=== GIVEN RECORDS ===
(** The response timeouts a scan uses. *)
Definition scan_timeout (profile : LineProfile) (timings : option AddressTimings) (timeout : Z) : Prop :=
  timeout = tp_first_response (lp_timing profile)
  \/ timeout = tp_steady_response (lp_timing profile)
  \/ exists t node timing, timings = Some t /\ AddressTimings_get t node = Some timing
       /\ at_response_timeout timing = Some timeout.

(** The requests a scan may make. *)
Definition scan_call (profile : LineProfile) (master : Master) (options : DiscoveryOptions)
    (timings : option AddressTimings) (c : Call) : Prop :=
  exists node preambles prefix timeout allow,
    c = (Request_with_preambles (Request_new (Polling node master) (CommandCode_new 0) []) preambles,
         prefix, do_queue options, discovery_retry (do_retry options) timeout allow)
    /\ 0 <= node <= 63
    /\ (preambles = lp_discovery_preambles profile
        \/ do_preamble_hints options !! Polling node master = Some preambles)
    /\ (prefix = [] \/ prefix = lp_wake_prefix profile)
    /\ scan_timeout profile timings timeout.

(** The waits of a scan, within what the link can sleep. *)
Record scan_waits (longest : Z) (profile : LineProfile) (options : DiscoveryOptions)
    (timings : option AddressTimings) : Prop := {
  sw_settle : 0 <= tp_connect_settle (lp_timing profile) <= longest;
  sw_interval : 0 <= tp_scan_interval (lp_timing profile) <= longest;
  sw_pass : 0 <= do_pass_delay options <= longest;
  sw_probe : forall t node timing, timings = Some t -> AddressTimings_get t node = Some timing ->
    0 <= at_delay_before_probe timing <= longest;
}.

(** Steps of a scan, four for each local address: two waits and two probes. *)
Definition module_steps (m : ModuleWindow) : Z := 4 * zlen (PollingWindow_iter (mw_polling m)).
Definition pass_steps (modules : list ModuleWindow) : Z :=
  foldr (fun m n => module_steps m + n) 1 modules.
Definition scan_steps (profile : LineProfile) (options : DiscoveryOptions) : Z :=
  1 + do_passes options * pass_steps (lp_modules profile).

Lemma module_steps_nonneg m : 0 <= module_steps m.
Proof. unfold module_steps. pose proof (zlen_nonneg (PollingWindow_iter (mw_polling m))). lia. Qed.

Lemma pass_steps_pos modules : 1 <= pass_steps modules.
Proof.
  induction modules as [|m l IH]; cbn; [lia|]. pose proof (module_steps_nonneg m).
  unfold pass_steps in IH. lia.
Qed.

Section Contract.
Context {W : Type} {steps longest : Z} {inv : Z -> W -> Prop} {admits : Call -> Prop}.
Context {says : Call -> result ExchangeError DeviceReply -> Prop}.
Context `{LinkContract W steps longest inv admits says}.
Context (profile : LineProfile) (master : Master) (options : DiscoveryOptions)
        (timings : option AddressTimings).
Context (Hcalls : forall c, scan_call profile master options timings c -> admits c).
Context (Hwaits : scan_waits longest profile options timings).

(** The prefix not yet sent is the wake prefix. *)
Definition scanning (n : Z) (s : Scan (W := W)) : Prop :=
  inv n (sc_link s) /\ (sc_wake s = None \/ sc_wake s = Some (lp_wake_prefix profile)).

Lemma scanning_later n m s : n <= m -> scanning n s -> scanning m s.
Proof. intros Hnm [Hi Hw]. split; [by eapply ct_later|done]. Qed.

Lemma scanning_report n s r : scanning n s -> scanning n (with_report s r).
Proof. done. Qed.

Lemma scanning_sleep n s d :
  n < steps -> 0 <= d <= longest -> scanning n s -> scanning (n + 1) (scan_sleep s d).
Proof. intros Hn Hd [Hi Hw]. split; [by apply ct_sleep|done]. Qed.

Lemma scanning_sleep_if n s d (b : bool) :
  n < steps -> 0 <= d <= longest -> scanning n s -> scanning (n + 1) (if b then scan_sleep s d else s).
Proof.
  intros Hn Hd Hs. destruct b; [by apply scanning_sleep|]. eapply scanning_later; [|exact Hs]. lia.
Qed.

Lemma response_timeout_used timing hinted none :
  (forall timeout, at_response_timeout timing = Some timeout -> scan_timeout profile timings timeout) ->
  scan_timeout profile timings (discovery_response_timeout profile timing hinted none).
Proof.
  intros Ht. unfold discovery_response_timeout. destruct (at_response_timeout timing) as [t|]; cbn.
  - by apply Ht.
  - destruct (hinted || negb none); [by right; left|by left].
Qed.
===
- WHAT YOU ARE ASKED TO DO: Copy only the entries from the first line to the line with "(** Steps of", each exactly as it appears.

- EXERCISE RESPONSE:
(** The response timeouts a scan uses. *)
Definition scan_timeout (profile : LineProfile) (timings : option AddressTimings) (timeout : Z) : Prop :=
  timeout = tp_first_response (lp_timing profile)
  \/ timeout = tp_steady_response (lp_timing profile)
  \/ exists t node timing, timings = Some t /\ AddressTimings_get t node = Some timing
       /\ at_response_timeout timing = Some timeout.

(** The requests a scan may make. *)
Definition scan_call (profile : LineProfile) (master : Master) (options : DiscoveryOptions)
    (timings : option AddressTimings) (c : Call) : Prop :=
  exists node preambles prefix timeout allow,
    c = (Request_with_preambles (Request_new (Polling node master) (CommandCode_new 0) []) preambles,
         prefix, do_queue options, discovery_retry (do_retry options) timeout allow)
    /\ 0 <= node <= 63
    /\ (preambles = lp_discovery_preambles profile
        \/ do_preamble_hints options !! Polling node master = Some preambles)
    /\ (prefix = [] \/ prefix = lp_wake_prefix profile)
    /\ scan_timeout profile timings timeout.

(** The waits of a scan, within what the link can sleep. *)
Record scan_waits (longest : Z) (profile : LineProfile) (options : DiscoveryOptions)
    (timings : option AddressTimings) : Prop := {
  sw_settle : 0 <= tp_connect_settle (lp_timing profile) <= longest;
  sw_interval : 0 <= tp_scan_interval (lp_timing profile) <= longest;
  sw_pass : 0 <= do_pass_delay options <= longest;
  sw_probe : forall t node timing, timings = Some t -> AddressTimings_get t node = Some timing ->
    0 <= at_delay_before_probe timing <= longest;
}.

(** Steps of a scan, four for each local address: two waits and two probes. *)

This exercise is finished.